Concept: The dataiku Package

In this lesson, let’s explore how to use the dataiku package in Dataiku DSS for low-level actions like reading and writing datasets or files to a folder.

The API in a Code Recipe

You’ve already used the dataiku package if you’ve created a code recipe in Dataiku DSS. In this lesson, we’ll deconstruct the starter code below found in a Python recipe, but the logic is the same for an R recipe as well.

  • The code starts by importing the dataiku and other standard packages.

  • After the import statements, the dataiku.Dataset method declares a dataiku Dataset object.

  • The next line loads that object into memory as a pandas dataframe.

    • These two lines let you get right to work regardless of whether “mydataset” is coming from a simple csv in your local filesystem, an SQL table, HDFS, or an Amazon S3 bucket in the cloud–to name a few examples.

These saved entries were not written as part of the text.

Definition set_ss_inArray (v : bool) (x : st_sock) : st_sock :=
  Sock v (ss_linkState x) (ss_threadState x) (ss_socket x) (ss_msgid x) (ss_tsWaitTime x)
    (ss_connectPriority x) (time_send x) (time_listen x) (nextListenLink x) (semAccept x)
    (semListen x) (semRecvToMsg x) (semListRead x) (semLink x) (pLinkPortArray x)
    (pLinkIDArray x).
Definition set_ss_linkState (v : Z) (x : st_sock) : st_sock :=
  Sock (ss_inArray x) v (ss_threadState x) (ss_socket x) (ss_msgid x) (ss_tsWaitTime x)
    (ss_connectPriority x) (time_send x) (time_listen x) (nextListenLink x) (semAccept x)
    (semListen x) (semRecvToMsg x) (semListRead x) (semLink x) (pLinkPortArray x)
    (pLinkIDArray x).
Definition set_ss_threadState (v : Z) (x : st_sock) : st_sock :=
  Sock (ss_inArray x) (ss_linkState x) v (ss_socket x) (ss_msgid x) (ss_tsWaitTime x)
    (ss_connectPriority x) (time_send x) (time_listen x) (nextListenLink x) (semAccept x)
    (semListen x) (semRecvToMsg x) (semListRead x) (semLink x) (pLinkPortArray x)
    (pLinkIDArray x).
Definition set_ss_socket (v : Z) (x : st_sock) : st_sock :=
  Sock (ss_inArray x) (ss_linkState x) (ss_threadState x) v (ss_msgid x) (ss_tsWaitTime x)
    (ss_connectPriority x) (time_send x) (time_listen x) (nextListenLink x) (semAccept x)
    (semListen x) (semRecvToMsg x) (semListRead x) (semLink x) (pLinkPortArray x)
    (pLinkIDArray x).
Definition set_ss_msgid (v : Z) (x : st_sock) : st_sock :=
  Sock (ss_inArray x) (ss_linkState x) (ss_threadState x) (ss_socket x) v (ss_tsWaitTime x)
    (ss_connectPriority x) (time_send x) (time_listen x) (nextListenLink x) (semAccept x)
    (semListen x) (semRecvToMsg x) (semListRead x) (semLink x) (pLinkPortArray x)
    (pLinkIDArray x).
Definition set_ss_tsWaitTime (v : Z) (x : st_sock) : st_sock :=
  Sock (ss_inArray x) (ss_linkState x) (ss_threadState x) (ss_socket x) (ss_msgid x) v
    (ss_connectPriority x) (time_send x) (time_listen x) (nextListenLink x) (semAccept x)
    (semListen x) (semRecvToMsg x) (semListRead x) (semLink x) (pLinkPortArray x)
    (pLinkIDArray x).
Definition set_ss_connectPriority (v : Z) (x : st_sock) : st_sock :=
  Sock (ss_inArray x) (ss_linkState x) (ss_threadState x) (ss_socket x) (ss_msgid x)
    (ss_tsWaitTime x) v (time_send x) (time_listen x) (nextListenLink x) (semAccept x)
    (semListen x) (semRecvToMsg x) (semListRead x) (semLink x) (pLinkPortArray x)
    (pLinkIDArray x).
Definition set_time_send (v : timeval) (x : st_sock) : st_sock :=
  Sock (ss_inArray x) (ss_linkState x) (ss_threadState x) (ss_socket x) (ss_msgid x)
    (ss_tsWaitTime x) (ss_connectPriority x) v (time_listen x) (nextListenLink x) (semAccept x)
    (semListen x) (semRecvToMsg x) (semListRead x) (semLink x) (pLinkPortArray x)
    (pLinkIDArray x).
Definition set_time_listen (v : timeval) (x : st_sock) : st_sock :=
  Sock (ss_inArray x) (ss_linkState x) (ss_threadState x) (ss_socket x) (ss_msgid x)
    (ss_tsWaitTime x) (ss_connectPriority x) (time_send x) v (nextListenLink x) (semAccept x)
    (semListen x) (semRecvToMsg x) (semListRead x) (semLink x) (pLinkPortArray x)
    (pLinkIDArray x).
Definition set_nextListenLink (v : Z) (x : st_sock) : st_sock :=
  Sock (ss_inArray x) (ss_linkState x) (ss_threadState x) (ss_socket x) (ss_msgid x)
    (ss_tsWaitTime x) (ss_connectPriority x) (time_send x) (time_listen x) v (semAccept x)
    (semListen x) (semRecvToMsg x) (semListRead x) (semLink x) (pLinkPortArray x)
    (pLinkIDArray x).
Definition set_semAccept (v : Z) (x : st_sock) : st_sock :=
  Sock (ss_inArray x) (ss_linkState x) (ss_threadState x) (ss_socket x) (ss_msgid x)
    (ss_tsWaitTime x) (ss_connectPriority x) (time_send x) (time_listen x) (nextListenLink x) v
    (semListen x) (semRecvToMsg x) (semListRead x) (semLink x) (pLinkPortArray x)
    (pLinkIDArray x).
Definition set_semListen (v : Z) (x : st_sock) : st_sock :=
  Sock (ss_inArray x) (ss_linkState x) (ss_threadState x) (ss_socket x) (ss_msgid x)
    (ss_tsWaitTime x) (ss_connectPriority x) (time_send x) (time_listen x) (nextListenLink x)
    (semAccept x) v (semRecvToMsg x) (semListRead x) (semLink x) (pLinkPortArray x)
    (pLinkIDArray x).
Definition set_semRecvToMsg (v : Z) (x : st_sock) : st_sock :=
  Sock (ss_inArray x) (ss_linkState x) (ss_threadState x) (ss_socket x) (ss_msgid x)
    (ss_tsWaitTime x) (ss_connectPriority x) (time_send x) (time_listen x) (nextListenLink x)
    (semAccept x) (semListen x) v (semListRead x) (semLink x) (pLinkPortArray x)
    (pLinkIDArray x).
Definition set_semListRead (v : Z) (x : st_sock) : st_sock :=
  Sock (ss_inArray x) (ss_linkState x) (ss_threadState x) (ss_socket x) (ss_msgid x)
    (ss_tsWaitTime x) (ss_connectPriority x) (time_send x) (time_listen x) (nextListenLink x)
    (semAccept x) (semListen x) (semRecvToMsg x) v (semLink x) (pLinkPortArray x)
    (pLinkIDArray x).
Definition set_semLink (v : Z) (x : st_sock) : st_sock :=
  Sock (ss_inArray x) (ss_linkState x) (ss_threadState x) (ss_socket x) (ss_msgid x)
    (ss_tsWaitTime x) (ss_connectPriority x) (time_send x) (time_listen x) (nextListenLink x)
    (semAccept x) (semListen x) (semRecvToMsg x) (semListRead x) v (pLinkPortArray x)
    (pLinkIDArray x).
Definition set_pLinkPortArray (v : gmap Z Z) (x : st_sock) : st_sock :=
  Sock (ss_inArray x) (ss_linkState x) (ss_threadState x) (ss_socket x) (ss_msgid x)
    (ss_tsWaitTime x) (ss_connectPriority x) (time_send x) (time_listen x) (nextListenLink x)
    (semAccept x) (semListen x) (semRecvToMsg x) (semListRead x) (semLink x) v (pLinkIDArray x).
Definition set_pLinkIDArray (v : gmap Z Z) (x : st_sock) : st_sock :=
  Sock (ss_inArray x) (ss_linkState x) (ss_threadState x) (ss_socket x) (ss_msgid x)
    (ss_tsWaitTime x) (ss_connectPriority x) (time_send x) (time_listen x) (nextListenLink x)
    (semAccept x) (semListen x) (semRecvToMsg x) (semListRead x) (semLink x) (pLinkPortArray x)
    v.

(** What was sent: destination and bytes (header and data). *)
Record datagram := Datagram { dg_ip : Z; dg_port : Z; dg_head : s_packet_head; dg_data : list Z }.
(** A System V message of the receive queue. *)
Record st_msg_packet := Msg { msg_type : Z; msg_id : Z; msg_buf : list Z }.

(** The state of the process: one socket and its connections. *)
Record udp (L : Type) := Udp {
  u_sock : st_sock;
  u_links : gmap Z s_link;  (* live connections by address *)
  u_lists : L;  (* memory of the clist library *)
  u_interval : Z;  (* LISTEN_LINK_INTERVAL *)
  u_times : Z;  (* LISTEN_LINK_TIMES *)
  u_clock : nat → timeval;
  u_tick : nat;
  u_sendok : nat → bool;
  u_sends : nat;
  u_msgok : nat → bool;
  u_msgsnds : nat;
  u_out : list datagram;
  u_msgs : list st_msg_packet;
  u_semLink : Z;  (* g_semLink, the lock of the process *)
}.
Arguments Udp {L}.
Arguments u_sock {L}.
Arguments u_links {L}.
Arguments u_lists {L}.
Arguments u_interval {L}.
Arguments u_times {L}.
Arguments u_clock {L}.
Arguments u_tick {L}.
Arguments u_sendok {L}.
Arguments u_sends {L}.
Arguments u_msgok {L}.
Arguments u_msgsnds {L}.
Arguments u_out {L}.
Arguments u_msgs {L}.
Arguments u_semLink {L}.

Definition set_u_sock {L} (v : st_sock) (x : udp L) : udp L :=
  Udp v (u_links x) (u_lists x) (u_interval x) (u_times x) (u_clock x) (u_tick x) (u_sendok x)
    (u_sends x) (u_msgok x) (u_msgsnds x) (u_out x) (u_msgs x) (u_semLink x).
Definition set_u_links {L} (v : gmap Z s_link) (x : udp L) : udp L :=
  Udp (u_sock x) v (u_lists x) (u_interval x) (u_times x) (u_clock x) (u_tick x) (u_sendok x)
    (u_sends x) (u_msgok x) (u_msgsnds x) (u_out x) (u_msgs x) (u_semLink x).
Definition set_u_lists {L} (v : L) (x : udp L) : udp L :=
  Udp (u_sock x) (u_links x) v (u_interval x) (u_times x) (u_clock x) (u_tick x) (u_sendok x)
    (u_sends x) (u_msgok x) (u_msgsnds x) (u_out x) (u_msgs x) (u_semLink x).
Definition set_u_interval {L} (v : Z) (x : udp L) : udp L :=
  Udp (u_sock x) (u_links x) (u_lists x) v (u_times x) (u_clock x) (u_tick x) (u_sendok x)
    (u_sends x) (u_msgok x) (u_msgsnds x) (u_out x) (u_msgs x) (u_semLink x).
Definition set_u_times {L} (v : Z) (x : udp L) : udp L :=
  Udp (u_sock x) (u_links x) (u_lists x) (u_interval x) v (u_clock x) (u_tick x) (u_sendok x)
    (u_sends x) (u_msgok x) (u_msgsnds x) (u_out x) (u_msgs x) (u_semLink x).
Definition set_u_clock {L} (v : nat → timeval) (x : udp L) : udp L :=
  Udp (u_sock x) (u_links x) (u_lists x) (u_interval x) (u_times x) v (u_tick x) (u_sendok x)
    (u_sends x) (u_msgok x) (u_msgsnds x) (u_out x) (u_msgs x) (u_semLink x).
Definition set_u_tick {L} (v : nat) (x : udp L) : udp L :=
  Udp (u_sock x) (u_links x) (u_lists x) (u_interval x) (u_times x) (u_clock x) v (u_sendok x)
    (u_sends x) (u_msgok x) (u_msgsnds x) (u_out x) (u_msgs x) (u_semLink x).
Definition set_u_sendok {L} (v : nat → bool) (x : udp L) : udp L :=
  Udp (u_sock x) (u_links x) (u_lists x) (u_interval x) (u_times x) (u_clock x) (u_tick x) v
    (u_sends x) (u_msgok x) (u_msgsnds x) (u_out x) (u_msgs x) (u_semLink x).
Definition set_u_sends {L} (v : nat) (x : udp L) : udp L :=
  Udp (u_sock x) (u_links x) (u_lists x) (u_interval x) (u_times x) (u_clock x) (u_tick x)
    (u_sendok x) v (u_msgok x) (u_msgsnds x) (u_out x) (u_msgs x) (u_semLink x).
Definition set_u_msgok {L} (v : nat → bool) (x : udp L) : udp L :=
  Udp (u_sock x) (u_links x) (u_lists x) (u_interval x) (u_times x) (u_clock x) (u_tick x)
    (u_sendok x) (u_sends x) v (u_msgsnds x) (u_out x) (u_msgs x) (u_semLink x).
Definition set_u_msgsnds {L} (v : nat) (x : udp L) : udp L :=
  Udp (u_sock x) (u_links x) (u_lists x) (u_interval x) (u_times x) (u_clock x) (u_tick x)
    (u_sendok x) (u_sends x) (u_msgok x) v (u_out x) (u_msgs x) (u_semLink x).
Definition set_u_out {L} (v : list datagram) (x : udp L) : udp L :=
  Udp (u_sock x) (u_links x) (u_lists x) (u_interval x) (u_times x) (u_clock x) (u_tick x)
    (u_sendok x) (u_sends x) (u_msgok x) (u_msgsnds x) v (u_msgs x) (u_semLink x).
Definition set_u_msgs {L} (v : list st_msg_packet) (x : udp L) : udp L :=
  Udp (u_sock x) (u_links x) (u_lists x) (u_interval x) (u_times x) (u_clock x) (u_tick x)
    (u_sendok x) (u_sends x) (u_msgok x) (u_msgsnds x) (u_out x) v (u_semLink x).
Definition set_u_semLink {L} (v : Z) (x : udp L) : udp L :=
  Udp (u_sock x) (u_links x) (u_lists x) (u_interval x) (u_times x) (u_clock x) (u_tick x)
    (u_sendok x) (u_sends x) (u_msgok x) (u_msgsnds x) (u_out x) (u_msgs x) v.

(** ** Arithmetic of sequence numbers and time *)

(** [CMP_SEQ(head, tail)] and [CMP_SEQ_ORDER(head, mid, tail)]; the operands are
    16-bit and the arithmetic is that of [int], so nothing wraps. *)
Definition CMP_SEQ (head tail : Z) : bool :=
  ((tail <? head) && (head <? tail + MAX_PACKET_NUMBER))
  || ((head <? tail) && (head + MAX_PACKET_SEQ - MAX_PACKET_NUMBER <? tail)).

  • At the end of the recipe, a method from the dataiku package helps out once again, allowing you to easily write the output back to a DSS dataset.

  • The meat of the recipe is left to you because Dataiku DSS assists where it can, but otherwise, it stays out of your way.

# -*- coding: utf-8 -*-
import dataiku
import pandas as pd, numpy as np
from dataiku import pandasutils as pdu

# Read recipe inputs
mydataset = dataiku.Dataset("mydataset")
mydataset_df = mydataset.get_dataframe()

# Compute recipe outputs from inputs
# TODO: Replace this part by your actual code that computes the output, as a Pandas dataframe
# NB: DSS also supports other kinds of APIs for reading and writing data. Please see doc.

mydataset_processed_df = mydataset_df # For this sample code, simply copy input to output

# Write recipe outputs
mydataset_processed = dataiku.Dataset("mydataset_processed")
mydataset_processed.write_with_schema(mydataset_processed_df)

Interaction with Other Objects

You can use the dataiku package for low-level interaction with other objects in DSS: for instance, managed folders, saved models, metrics & checks, and more!

A slide introducing how the dataiku package is for low-level interaction with Dataiku objects.

You can access the dataiku package from anywhere you can write code in the platform.

For example, if you create a webapp, you’ll use the same call to dataiku.Dataset to interact with a dataset that you would find in a code recipe or notebook.

A slide introducing how APIs can be used through Dataiku such as in webapps.

If you write a custom Python metric or check, the input dataset to your process functions will be a dataiku.Dataset object.

A slide introducing how APIs can be in custom metrics and checks.

One of the easiest ways to get started with the API is to open a code notebook and hit “Tab” on an object to see available functions with that object. Or try pressing “Shift + Tab” inside a function to find its documentation.

You can also browse the product documentation of the APIs online.

Now that we’ve taken a brief look at using the dataiku package for low-level interactions, you’ll also want to know how to use the public API for administrative or automation tasks. We’ll explore this in another lesson.